(Stored data entries)
(** C10: the generator writes into nothing that exists when it is called.
    From any store, with any references as the baseline and the table,
    whether it returns or throws, the store afterwards is the store before
    with new cells after it, so every cell of the baseline, of its nested
    [supports] tree and of the threshold table holds what it held. On the
    store that loading runtime.ts leaves, the call returns, its result reads
    back as the generated registry, and the baseline reads back the same
    before and after. *)
Theorem C10_generator_leaves_its_inputs (E : HostClientTypeEnum)
    (cmp : string -> string -> number) (H v : string) :
  (forall globals hostClientType h,
      let h' := snd (Heap.generateBackCompatRuntimeConfig cmp globals hostClientType v h) in
      (exists fresh, h' = h ++ fresh) /\
      (forall l c, h !! l = Some c -> h' !! l = Some c)) /\
  (exists g h0 r h1,
      Heap.loadModule E [] = (Ok g, h0) /\
      Heap.generateBackCompatRuntimeConfig cmp g (Heap.HString H) v h0 = (Ok r, h1) /\
      Heap.reify 6 h1 r = Some (generateBackCompatRuntimeConfig E cmp H v) /\
      Heap.reify 6 h0 (Heap.teamsRuntimeConfig g) = Some teamsRuntimeConfig /\
      Heap.reify 6 h1 (Heap.teamsRuntimeConfig g) = Some teamsRuntimeConfig).
Proof.
  split.
  - intros globals hostClientType h h'.
    destruct (HeapFacts.extends_generate cmp globals hostClientType v h) as [fresh Hf].
    fold h' in Hf. split; [now exists fresh|].
    intros l c Hl. rewrite Hf. now apply lookup_app_l_Some.
  - exact (HeapFacts.generate_on_loaded_module E cmp H v).
Qed.

(** * Further properties of the generator *)

Lemma lookupProp_In (k : string) (v : value) (props : list (string * value)) :
  NoDup (map fst props) -> In (k, v) props -> lookupProp k props = v.
Proof.
  induction props as [|[k' v'] props IH]; simpl; [contradiction|].
  intros Hnd [Heq|Hin].
  - injection Heq as -> ->. now rewrite String.eqb_refl.
  - apply NoDup_cons in Hnd as [Hk Hnd].
    destruct (String.eqb_spec k' k) as [->|_]; [|now apply IH].
    exfalso. apply Hk. apply list_elem_of_In. now apply (in_map fst _ (k, v)).
Qed.

Lemma lookupProp_object_In (k : string) (props : list (string * value)) :
  isObject (lookupProp k props) = true -> In (k, lookupProp k props) props.
Proof.
  induction props as [|[k' v'] props IH]; simpl; [discriminate|].
  destruct (String.eqb_spec k' k) as [->|_]; [now left | right; now apply IH].
Qed.

Lemma distinctKeys_props (fr : bool) (props : list (string * value)) :
  distinctKeys (VObject fr props) = true ->
  NoDup (map fst props) /\ forall k v, In (k, v) props -> distinctKeys v = true.
Proof.
  simpl. intros H. apply andb_true_iff in H as [Hnd Hall].
  split; [now apply bool_decide_eq_true in Hnd|].
  intros k v Hin. rewrite forallb_forall in Hall. exact (Hall _ Hin).
Qed.

Lemma objectPaths_cons (k : string) (path : list string) (fr : bool)
    (props : list (string * value)) :
  In (k :: path) (objectPaths (VObject fr props)) <->
  exists v, In (k, v) props /\ In path (objectPaths v).
Proof.
  simpl. split.
  - intros [Hnil|Hin]; [discriminate|].
    apply in_flat_map in Hin as [[k' v] [Hkv Hin]].
    apply in_map_iff in Hin as [p [Heq Hp]]. injection Heq as -> ->.
    now exists v.
  - intros [v [Hkv Hp]]. right. apply in_flat_map. exists (k, v).
    split; [exact Hkv|]. apply in_map_iff. now exists path.
Qed.

(** A tree holds an object at a path exactly when the path is listed. *)
Lemma objectPaths_spec (path : list string) (v : value) :
  distinctKeys v = true ->
  isObject (valueAt path v) = true <-> In path (objectPaths v).
Proof.
  revert v. induction path as [|k path IH]; intros v Hwf.
  - destruct v; simpl; split; try discriminate; try contradiction; auto.
  - destruct v as [| | | |fr props].
    1-4: simpl; rewrite valueAt_not_object by reflexivity;
      split; [discriminate | contradiction].
    apply distinctKeys_props in Hwf as [Hnd Hch].
    rewrite objectPaths_cons. simpl. unfold field. simpl. split.
    + intros Hobj. exists (lookupProp k props).
      assert (isObject (lookupProp k props) = true) as Hk.
      { destruct (isObject (lookupProp k props)) eqn:E; [reflexivity|].
        now rewrite valueAt_not_object in Hobj. }
      apply lookupProp_object_In in Hk. split; [exact Hk|].
      apply IH; [exact (Hch _ _ Hk) | exact Hobj].
    + intros [v [Hkv Hp]]. rewrite (lookupProp_In k v props Hnd Hkv).
      apply IH; [exact (Hch _ _ Hkv) | exact Hp].
Qed.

* _GOAL OF THE EXERCISE_: Nothing in the entries should be left out; please reproduce them all exactly.

* _OUTPUT_:
(** C10: the generator writes into nothing that exists when it is called.
    From any store, with any references as the baseline and the table,
    whether it returns or throws, the store afterwards is the store before
    with new cells after it, so every cell of the baseline, of its nested
    [supports] tree and of the threshold table holds what it held. On the
    store that loading runtime.ts leaves, the call returns, its result reads
    back as the generated registry, and the baseline reads back the same
    before and after. *)
Theorem C10_generator_leaves_its_inputs (E : HostClientTypeEnum)
    (cmp : string -> string -> number) (H v : string) :
  (forall globals hostClientType h,
      let h' := snd (Heap.generateBackCompatRuntimeConfig cmp globals hostClientType v h) in
      (exists fresh, h' = h ++ fresh) /\
      (forall l c, h !! l = Some c -> h' !! l = Some c)) /\
  (exists g h0 r h1,
      Heap.loadModule E [] = (Ok g, h0) /\
      Heap.generateBackCompatRuntimeConfig cmp g (Heap.HString H) v h0 = (Ok r, h1) /\
      Heap.reify 6 h1 r = Some (generateBackCompatRuntimeConfig E cmp H v) /\
      Heap.reify 6 h0 (Heap.teamsRuntimeConfig g) = Some teamsRuntimeConfig /\
      Heap.reify 6 h1 (Heap.teamsRuntimeConfig g) = Some teamsRuntimeConfig).
Proof.
  split.
  - intros globals hostClientType h h'.
    destruct (HeapFacts.extends_generate cmp globals hostClientType v h) as [fresh Hf].
    fold h' in Hf. split; [now exists fresh|].
    intros l c Hl. rewrite Hf. now apply lookup_app_l_Some.
  - exact (HeapFacts.generate_on_loaded_module E cmp H v).
Qed.

(** * Further properties of the generator *)

Lemma lookupProp_In (k : string) (v : value) (props : list (string * value)) :
  NoDup (map fst props) -> In (k, v) props -> lookupProp k props = v.
Proof.
  induction props as [|[k' v'] props IH]; simpl; [contradiction|].
  intros Hnd [Heq|Hin].
  - injection Heq as -> ->. now rewrite String.eqb_refl.
  - apply NoDup_cons in Hnd as [Hk Hnd].
    destruct (String.eqb_spec k' k) as [->|_]; [|now apply IH].
    exfalso. apply Hk. apply list_elem_of_In. now apply (in_map fst _ (k, v)).
Qed.

Lemma lookupProp_object_In (k : string) (props : list (string * value)) :
  isObject (lookupProp k props) = true -> In (k, lookupProp k props) props.
Proof.
  induction props as [|[k' v'] props IH]; simpl; [discriminate|].
  destruct (String.eqb_spec k' k) as [->|_]; [now left | right; now apply IH].
Qed.

Lemma distinctKeys_props (fr : bool) (props : list (string * value)) :
  distinctKeys (VObject fr props) = true ->
  NoDup (map fst props) /\ forall k v, In (k, v) props -> distinctKeys v = true.
Proof.
  simpl. intros H. apply andb_true_iff in H as [Hnd Hall].
  split; [now apply bool_decide_eq_true in Hnd|].
  intros k v Hin. rewrite forallb_forall in Hall. exact (Hall _ Hin).
Qed.

Lemma objectPaths_cons (k : string) (path : list string) (fr : bool)
    (props : list (string * value)) :
  In (k :: path) (objectPaths (VObject fr props)) <->
  exists v, In (k, v) props /\ In path (objectPaths v).
Proof.
  simpl. split.
  - intros [Hnil|Hin]; [discriminate|].
    apply in_flat_map in Hin as [[k' v] [Hkv Hin]].
    apply in_map_iff in Hin as [p [Heq Hp]]. injection Heq as -> ->.
    now exists v.
  - intros [v [Hkv Hp]]. right. apply in_flat_map. exists (k, v).
    split; [exact Hkv|]. apply in_map_iff. now exists path.
Qed.

(** A tree holds an object at a path exactly when the path is listed. *)
Lemma objectPaths_spec (path : list string) (v : value) :
  distinctKeys v = true ->
  isObject (valueAt path v) = true <-> In path (objectPaths v).
Proof.
  revert v. induction path as [|k path IH]; intros v Hwf.
  - destruct v; simpl; split; try discriminate; try contradiction; auto.
  - destruct v as [| | | |fr props].
    1-4: simpl; rewrite valueAt_not_object by reflexivity;
      split; [discriminate | contradiction].
    apply distinctKeys_props in Hwf as [Hnd Hch].
    rewrite objectPaths_cons. simpl. unfold field. simpl. split.
    + intros Hobj. exists (lookupProp k props).
      assert (isObject (lookupProp k props) = true) as Hk.
      { destruct (isObject (lookupProp k props)) eqn:E; [reflexivity|].
        now rewrite valueAt_not_object in Hobj. }
      apply lookupProp_object_In in Hk. split; [exact Hk|].
      apply IH; [exact (Hch _ _ Hk) | exact Hobj].
    + intros [v [Hkv Hp]]. rewrite (lookupProp_In k v props Hnd Hkv).
      apply IH; [exact (Hch _ _ Hkv) | exact Hp].
Qed.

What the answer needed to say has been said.